# Ron Brown Memorial Service



## Tom Bowdler (Jan 3, 2008)

I have just returned from Ron's Paradise East (Newark Valley, NY) after attending the celebration of the life of our friend Ron Brown. 
As promised it was as upbeat as emotions would allow. Bill Hendrick, Richard Finlayson and I were honored to be asked to assist family members as pall bearers.
Ron's LDS brothers and sisters, relatives, friends and fellow steamers gathered at the facilities of the Owego Stake for a calling hour then a service in the chapel which included prayers, songs and wonderful eulogies from Ron's son Ken and son in law Shawn Gunther. Pictures of Ron, his hobbies and his beloved family adorned easels and computers to show the depth of the man's interest and his love of famiily.

Following the service we traveled to Hope Cemetery in Newark Valley where Ken led the service dedicating the ground as Ron's resting place, Carl Berg fired his canon (an event common to steamups in this area) in tribute and thought Ron might even be able to hear it.
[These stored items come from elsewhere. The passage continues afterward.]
(** Column sums of a table given by rows. *)
Lemma foldl_rows {A} (f : Z -> A -> Z) (cols : list A) ks (acc : A -> Z) :
  (forall c, 0 <= acc c < 2 ^ 64) ->
  foldl (zip_with add64) (acc <$> cols) ((fun k => f k <$> cols) <$> ks)
    = (fun c => u64 (acc c + sumZ (fun k => f k c) ks)) <$> cols.
Proof.
  revert acc. induction ks as [|k ks IH]; intros acc Hacc; cbn [foldl fmap list_fmap].
  - apply list_fmap_ext. intros _ c _. change (sumZ _ []) with 0. rewrite Z.add_0_r. now rewrite wrap_u_id.
  - assert (E : zip_with add64 (acc <$> cols) (f k <$> cols) = (fun c => add64 (acc c) (f k c)) <$> cols).
    { clear. induction cols as [|c cols IH]; [reflexivity|]. cbn [fmap list_fmap zip_with]. now rewrite <- IH. }
    rewrite E, IH by (intros c; apply wrap_u_range; lia). apply list_fmap_ext. intros _ c _.
    unfold add64. rewrite wrap_u_add_l, sumZ_cons by lia. now rewrite Z.add_assoc.
Qed.

(** A thread that measured latencies [ds], as [timerthread_statistics] describes it. *)
Definition thread_ok (g : globals) (ds : list Z) (s : thread_stat) : Prop :=
  (exists par, stat_ok g par ds s) /\ Forall (fun d => 0 <= d < 2 ^ 31) ds /\ Z.of_nat (length ds) < 2 ^ 31.

Lemma largest_bound ds b : 0 < b -> Forall (fun d => 0 <= d < b) ds -> 0 <= largest ds < b.
Proof. intros Hb H. induction H as [|d ds Hd H IH]; unfold largest in *; cbn [foldr]; lia. Qed.

Lemma hist_row_ok g dss stats k :
  Forall2 (thread_ok g) dss stats -> 0 <= k < gi g histogram -> hist_row stats k = Some (count k <$> dss).
Proof.
  intros H Hk. unfold hist_row. induction H as [|ds s dss stats ([par Hs] & Hds & Hl) H IH]; [reflexivity|].
  cbn [mapM]. destruct (so_hist _ _ _ _ Hs ltac:(lia)) as [_ E]. rewrite (E k Hk). cbn [fmap option_fmap option_map].
  cbn [mbind option_bind]. rewrite IH. cbn [mbind option_bind]. rewrite wrap_u_id; [reflexivity|].
  pose proof (indicator_bound (fun x => x =? k) ds). unfold count. lia.
Qed.

Lemma rows_ok g dss stats ks :
  Forall2 (thread_ok g) dss stats -> Forall (fun k => 0 <= k < gi g histogram) ks ->
  mapM (hist_row stats) ks = Some ((fun k => count k <$> dss) <$> ks).
Proof.
  intros H Hks. induction Hks as [|k ks Hk Hks IH]; [reflexivity|].
  cbn [mapM]. rewrite (hist_row_ok g dss stats k H Hk), IH. reflexivity.
Qed.

Lemma Forall2_fmap_eq {A B} (P : A -> B -> Prop) (f : B -> Z) (h : A -> Z) la lb :
  Forall2 P la lb -> (forall a b, P a b -> f b = h a) -> f <$> lb = h <$> la.
Proof. intros H E. induction H as [|a b la lb Hab H IH]; [reflexivity|]. cbn. now rewrite IH, (E a b Hab). Qed.

(** The buckets of one thread, all threads, and the overflows. *)
Definition in_range (h : Z) (ds : list Z) : Z := Z.of_nat (length ds) - late h ds.

Lemma in_range_bound h ds : 0 <= in_range h ds <= Z.of_nat (length ds).
Proof. unfold in_range. pose proof (indicator_bound (fun d => d >=? h) ds). unfold late. lia. Qed.

Lemma maxmax_ok g dss stats m :
  Forall2 (thread_ok g) dss stats -> 0 <= m ->
  foldl (fun m s => if u32 (max s) >? m then u32 (max s) else m) m stats = Z.max m (largest (largest <$> dss)).
Proof.
  intros H. revert m. induction H as [|ds s dss stats ([par Hs] & Hds & Hl) H IH]; intros m Hm.
  - cbn. lia.
  - pose proof (largest_bound ds (2 ^ 31) ltac:(lia) Hds).
    cbn [foldl fmap list_fmap]. rewrite (so_max _ _ _ _ Hs), (wrap_u_id 32 (largest ds)) by lia.
    rewrite IH by (destruct (largest ds >? m); lia). unfold largest at 5. cbn [foldr]. fold (largest (largest <$> dss)).
    destruct (largest ds >? m) eqn:E; lia.
Qed.

Lemma totals_bound g (f : list Z -> Z) dss stats :
  (forall ds, 0 <= f ds <= Z.of_nat (length ds)) ->
  Forall2 (thread_ok g) dss stats -> 0 <= sumZ f dss <= Z.of_nat (length dss) * 2 ^ 31.
Proof.
  intros Hf H. induction H as [|ds s dss stats (_ & _ & Hl) H IH]; [unfold sumZ; cbn; lia|].
  rewrite sumZ_cons. pose proof (Hf ds). cbn [length]. lia.
Qed.

(** The final histogram accounts for every cycle: each row has the number of
    times each thread had that latency, a thread's total and its overflows add up
    to its cycles, and the columns for all threads are the sums and the maximum
    over the threads. *)
Theorem print_hist_accounts g dss stats :
  0 < gi g histogram <= HIST_MAX -> Forall2 (thread_ok g) dss stats -> Z.of_nat (length stats) < 2 ^ 31 ->
  exists rep, print_hist g stats = Some rep /\
    hr_rows rep = (fun k => count k <$> dss) <$> seqZ 0 (gi g histogram) /\
    hr_totals rep = in_range (gi g histogram) <$> dss /\
    hr_overflows rep = late (gi g histogram) <$> dss /\
    zip_with Z.add (hr_totals rep) (hr_overflows rep) = cycles <$> stats /\
    hr_total rep = sumZ id (hr_totals rep) /\
    hr_maxs rep = largest <$> dss /\ hr_maxmax rep = largest (hr_maxs rep).
Proof.
  intros Hh H Hn. pose proof (Forall2_length _ _ _ H) as Hlen. set (h := gi g histogram) in *.
  pose proof (totals_bound g (in_range h) dss stats (in_range_bound h) H) as Hb.
  assert (Hnn : Forall (fun ds => Forall (fun d => 0 <= d) ds /\ Z.of_nat (length ds) < 2 ^ 31) dss).
  { apply Forall_lookup. intros i ds Hi. destruct (Forall2_lookup_l _ _ _ _ _ H Hi) as (s & _ & _ & Hd & Hl).
    split; [|exact Hl]. eapply Forall_impl; [exact Hd | cbn; lia]. }
  assert (Eov : hist_overflow <$> stats = late h <$> dss).
  { apply (Forall2_fmap_eq _ _ _ _ _ H). intros ds s ([par Hs] & _). apply (so_overflow _ _ _ _ Hs). lia. }
  assert (Emx : max <$> stats = largest <$> dss).
  { apply (Forall2_fmap_eq _ _ _ _ _ H). intros ds s ([par Hs] & _). apply (so_max _ _ _ _ Hs). }
  assert (Ecy : cycles <$> stats = (fun ds => Z.of_nat (length ds)) <$> dss).
  { apply (Forall2_fmap_eq _ _ _ _ _ H). intros ds s ([par Hs] & _). apply (so_cycles _ _ _ _ Hs). }
  assert (Etot : forall ds, ds ∈ dss -> u64 (0 + sumZ (fun k => count k ds) (seqZ 0 h)) = in_range h ds).
  { intros ds Hds. apply (proj1 (Forall_forall _ _) Hnn) in Hds as [Hd Hl].
    rewrite count_total by exact Hd. apply wrap_u_id. pose proof (in_range_bound h ds). unfold in_range in *. lia. }
  unfold print_hist. fold h. rewrite (rows_ok g dss stats) by
    (try exact H; apply Forall_forall; intros k Hk; apply elem_of_seqZ in Hk; unfold h in *; lia).
  cbn [mbind option_bind]. eexists. split; [reflexivity|].
  cbn [hr_rows hr_totals hr_overflows hr_total hr_maxs hr_maxmax].
  assert (E2 : foldl (zip_with add64) (replicate (length stats) 0) ((fun k => count k <$> dss) <$> seqZ 0 h)
               = in_range h <$> dss).
  { rewrite <- Hlen. replace (replicate (length dss) 0) with ((fun _ : list Z => 0) <$> dss)
      by (clear; induction dss as [|d dss IH]; [reflexivity | cbn; now rewrite IH]).
    rewrite (foldl_rows count) by lia. apply list_fmap_ext. intros i ds Hi. apply Etot.
    now apply (list_elem_of_lookup_2 _ i). }
  rewrite E2, Eov, Emx, Ecy. repeat split; try reflexivity.
  - clear. induction dss as [|ds dss IH]; [reflexivity|]. cbn [fmap list_fmap zip_with]. f_equal; [|exact IH].
    unfold in_range. lia.
  - rewrite foldl_add64, sumZ_fmap, sumZ_fmap by lia.
    rewrite (sumZ_ext _ (fun k => sumZ (fun ds => count k ds) dss)).
    2: { intros k _. rewrite foldl_add64 by lia. rewrite sumZ_fmap, Z.add_0_l. unfold id. apply wrap_u_id.
         pose proof (totals_bound g (count k) dss stats (fun ds => indicator_bound (fun x => x =? k) ds) H).
         change (0 <= sumZ (count k) dss < 2 ^ 64). lia. }
    rewrite sumZ_swap, (sumZ_ext _ (in_range h)).
    + rewrite sumZ_fmap, wrap_u_id by lia. reflexivity.
    + intros ds Hds. apply count_total. now apply (proj1 (Forall_forall _ _) Hnn).
  - rewrite (maxmax_ok g dss stats 0 H) by lia. pose proof (largest_nonneg (largest <$> dss)). lia.
Qed.

(** ** Witnesses *)

(** A thread that has just started has read and printed nothing. *)
Lemma new_reader_ok red g : (0 < red)%nat -> reader_ok red [] [] (new_stat g).
Proof.
  intros H. unfold new_stat. split; cbn [cyclesread reduce redmax cycleofmax length]; try reflexivity; try lia.
  intros k ln Hk. now rewrite lookup_nil in Hk.
Qed.

Lemma print_stat_reports_witness :
  exists s s' lns, record_latency demo_globals demo_par 7 (new_stat demo_globals) = Some s /\
    print_stat demo_globals demo_par 0 1 (bump_cycles s) = Some (s', lns) /\ reader_ok 1 [7] lns s'.
Proof.
  destruct (record_latency_ok demo_globals demo_par [] 7 (new_stat demo_globals)) as (s & E & Hs);
    [apply new_stat_ok; [vm_compute; discriminate | reflexivity] | split; reflexivity || discriminate | cbn; lia | lia
    | constructor |].
  destruct (print_stat_reports demo_globals demo_par 0 1 [7] 0 [] (bump_cycles s)) as (s' & lns & H1 & H2 & H3).
  - discriminate.
  - discriminate.
  - split; vm_compute; [discriminate | reflexivity].
  - cbn. lia.
  - cbn. lia.
  - vm_compute. discriminate.
  - exact Hs.
  - eapply record_latency_reader; [exact E|]. apply new_reader_ok. vm_compute. lia.
  - exists s, s', lns. auto.
Defined.

Lemma print_hist_accounts_witness :
  exists s rep, record_latency quiet_globals quiet_par 7 (new_stat quiet_globals) = Some s /\
    print_hist quiet_globals [new_stat quiet_globals; bump_cycles s] = Some rep /\
    hr_totals rep = [0; 1] /\ hr_total rep = 1.
Proof.
  assert (H0 : stat_ok quiet_globals quiet_par [] (new_stat quiet_globals))
    by (apply new_stat_ok; [vm_compute; discriminate | reflexivity]).
  destruct (record_latency_ok quiet_globals quiet_par [] 7 (new_stat quiet_globals) H0) as (s & E & Hs);
    [split; reflexivity || discriminate | cbn; lia | lia | constructor |].
  destruct (print_hist_accounts quiet_globals [[]; [7]] [new_stat quiet_globals; bump_cycles s])
    as (rep & H1 & _ & H2 & _ & _ & H3 & _).
  - split; vm_compute; [reflexivity | discriminate].
  - repeat constructor; try (eexists; eassumption); cbn; lia.
  - cbn. lia.
  - exists s, rep. rewrite H2 in H3. rewrite H2, H3. auto.
Defined.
We sure did!

The group returned to the church for a fine luncheon and then repaired to Paradise East for a Farewell Steamup in Ron's honor.
Dinner was shared and the attendees went their separate ways with a glow only possible when remembering a dear friend who gave so much to his hobbies, his church, his friends and his family.
Rest in peace dear Ron!

Tom

ps. Marie is excited by the fact that so many folks were boiling water today in commemoration of Ron. Please send her an e-note to describe the events you witnessed which took/will take place in Ron's honor. She plans to compile these in a scrap book helping her and the family to deal with this great loss. Her e-mail is [email protected] 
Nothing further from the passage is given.